23 Avril 2017 , Rédigé par Frédéric Delorca Publié dans #Grundlegung zur Metaphysik, #Béarn

Depuis 5 ans, mon article "Superstitions dans nos campagnes" sur la façon dont on "porte" les malades du zona en Béarn a été beaucoup lu. Dans la mesure où ma mère s'est fait porter peu de temps après ma naissance, et sa mère avant elle, j'ai voulu approfondir un peu le sujet. Je n'ai rien trouvé de très éclairant.

On peut lire dans Hygiène et traitement des maladies de la peau, par le Dr Ernest Monin  (1856- décédé en 1928 au 12 bd Raspail à Paris) - Éditions Société d'éditions scientifiques (Paris) 1901 p. 86

"Le zona était connu des anciens sous le nom de feu sacré ou de ceinturon sacré.
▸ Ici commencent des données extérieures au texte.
Lemma as_u32_small n : Z.of_nat n < 4294967296 -> as_u32 n = n.
Proof. unfold as_u32. intros. rewrite Z.mod_small by lia. lia. Qed.

Lemma new_node_ok s i a o k fl b n :
  node_addr_for s a = Some (S i) -> nodes s !! i = Some n -> n_state n = NODE_INACTIVE ->
  (o <= MAX_TRACKED_ORDER)%nat -> Z.of_nat k < 4294967296 -> (fl < VM_NFREELIST)%nat ->
  new_node a o k fl b s = Done (Some (S i), placed s i (block_node a o k fl b)).
Proof.
  intros Ha Hn Hst Ho Hk Hfl. unfold new_node. rewrite get_bind, Ha.
  rewrite (bindM _ _ _ _ _ (node_ref_ok _ _ _ Hn)), bool_decide_true by done.
  unfold initialize_node. rewrite (bindM _ _ _ _ _ (node_mut_ok _ _ _ _ Hn)), alter_const.
  rewrite as_u8_small, as_u32_small, as_u8_small by (unfold VM_NFREELIST, MAX_TRACKED_ORDER in *; lia).
  done.
Qed.

Lemma alter_insert_eq {A} (f : A -> A) (i : nat) x (l : list A) :
  alter f i (<[i := x]> l) = <[i := f x]> l.
Proof. revert i. induction l as [|y l IH]; intros [|i]; simpl; [done..|]. f_equal. apply IH. Qed.

Lemma free_head_index_lt fl o :
  (fl < VM_NFREELIST)%nat -> (o <= MAX_TRACKED_ORDER)%nat ->
  (free_head_index fl o < VM_NFREELIST * S MAX_TRACKED_ORDER)%nat.
Proof. unfold free_head_index, VM_NFREELIST, MAX_TRACKED_ORDER. lia. Qed.

Lemma free_head_index_inj fl o fl' o' :
  (o <= MAX_TRACKED_ORDER)%nat -> (o' <= MAX_TRACKED_ORDER)%nat ->
  free_head_index fl o = free_head_index fl' o' -> (fl, o) = (fl', o').
Proof. unfold free_head_index, MAX_TRACKED_ORDER. intros. f_equal; lia. Qed.

Lemma insert_fmap_alter {A B} (f : A -> B) (g : A -> A) (i : nat) y (l : list A) :
  <[i := y]> (f <$> alter g i l) = <[i := y]> (f <$> l).
Proof. revert i. induction l as [|x l IH]; intros [|i]; simpl; [done..|]. f_equal. apply IH. Qed.

Lemma insert_alter_eq {A} (g : A -> A) (i : nat) y (l : list A) :
  <[i := y]> (alter g i l) = <[i := y]> l.
Proof. revert i. induction l as [|x l IH]; intros [|i]; simpl; [done..|]. f_equal. apply IH. Qed.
Son nom de zona signifie, du reste, ceinture : car, dans sa forme classique, c'est une éruption de la région intercostale inférieure, apparaissant en demi-ceinture, c'est-à-dire unilatérale et le plus souvent du côté droit."

Dans  L'Écho du merveilleux du 1er août 1910 p. 282 sous la plume de Frédéric Boutet (1874, 1941) de L'Eclair expliquait :

"La guérison du zona est extrêmement singulière ; le guérisseur prend le malade sur son dos, fait neuf pas, s'arrète et dit : « Qu'est ce que je porte? » — « Le zona », répond le malade. « Je le pose ! » Il met le malade par terre,récite une incantation, reprend son fardeau, fait neuf autres pas et la cure est terminée."

Le récit est assez proche de celui que j'ai livré à propos du Béarn à ceci près qu'il n'y a pas neuf bâtonnet, en revanche neuf revient surtout pour les pas (alors qu'il semble que dans les manuels d'occultisme le 9 sont plus lié aux thèmes de l'amour et de la fécondité sans doute à cause des 9 mois de la gestation).

Dans le journal satyrique Cyrano du 18 mars 1928, en p. 21, Frédéric Boutet reprenait son récit à l'identique.

Dans Aguiaine : revue de recherches ethnographiques de mai-juin 1999 p. 36 on apprend qu'une guérisseuse dans la Vienne avait pour formule pour le zona "zona, je te conjure en l'honneur de tous les Bons Saints" puis faisait dire trois Pater et trois Ave et tourner un doigt de la main droite autour de la plaie. On retrouve là les trois "je vous salue" dont je parlais en 2012, mais la notion de "portage" est absente.

Pour le zona il faut boire, selon une croyance wallonne, le sang d'un coq noir mêlé au lait d'une femme qui allaite son premier enfant dit la Revue de recherches ethnographiques, Le Subiet de juillet 1971 p. 158, plus rien à voir cette fois avec os rituels béarnais...

Dans "La pratique dermatologique : traité de dermatologie appliquée. Tome 4 / publié sous la direction de MM. Ernest Besnier, L. Brocq, L. Jacquet" on peut lire p. 902 que le zona était connu sous ce nom même des Romains (zona signifie ceinture en grec) que Pline l'Ancien et Scribonius Largus le décrivent précisément. Mais au 18e siècle on ne le distingue plus de l'érysipèle car on le connait moins bien. On l'a aussi nommé "Feu de Saint Antoine".

Je lis dans "Notice biographique sur saint Antoine le Grand, patriarche des cénobites " de l'abbé M. Durand (curé d'Almenèches) édition de 1879 p. 37

"A la fin du onzième siècle, une maladie contagieuse, sorte d'érysipèle connu sous le nom de feu sacré, causait d'horribles ravages en France.

Un grand nombre de personnes se recommandèrent à saint Antoine et furent miraculeusement guéries. Il se fit alors dans le Dauphiné, à l'endroit où reposaient les saintes reliques, un concours prodigieux de processions et de pèlerinages, et bientôt le fléau fut entièrement conjuré. La France entière reconnut publiquement qu'elle devait à l'intercession de saint Antoine la disparition de cette maladie qu'on appela depuis le feu Saint-Antoine.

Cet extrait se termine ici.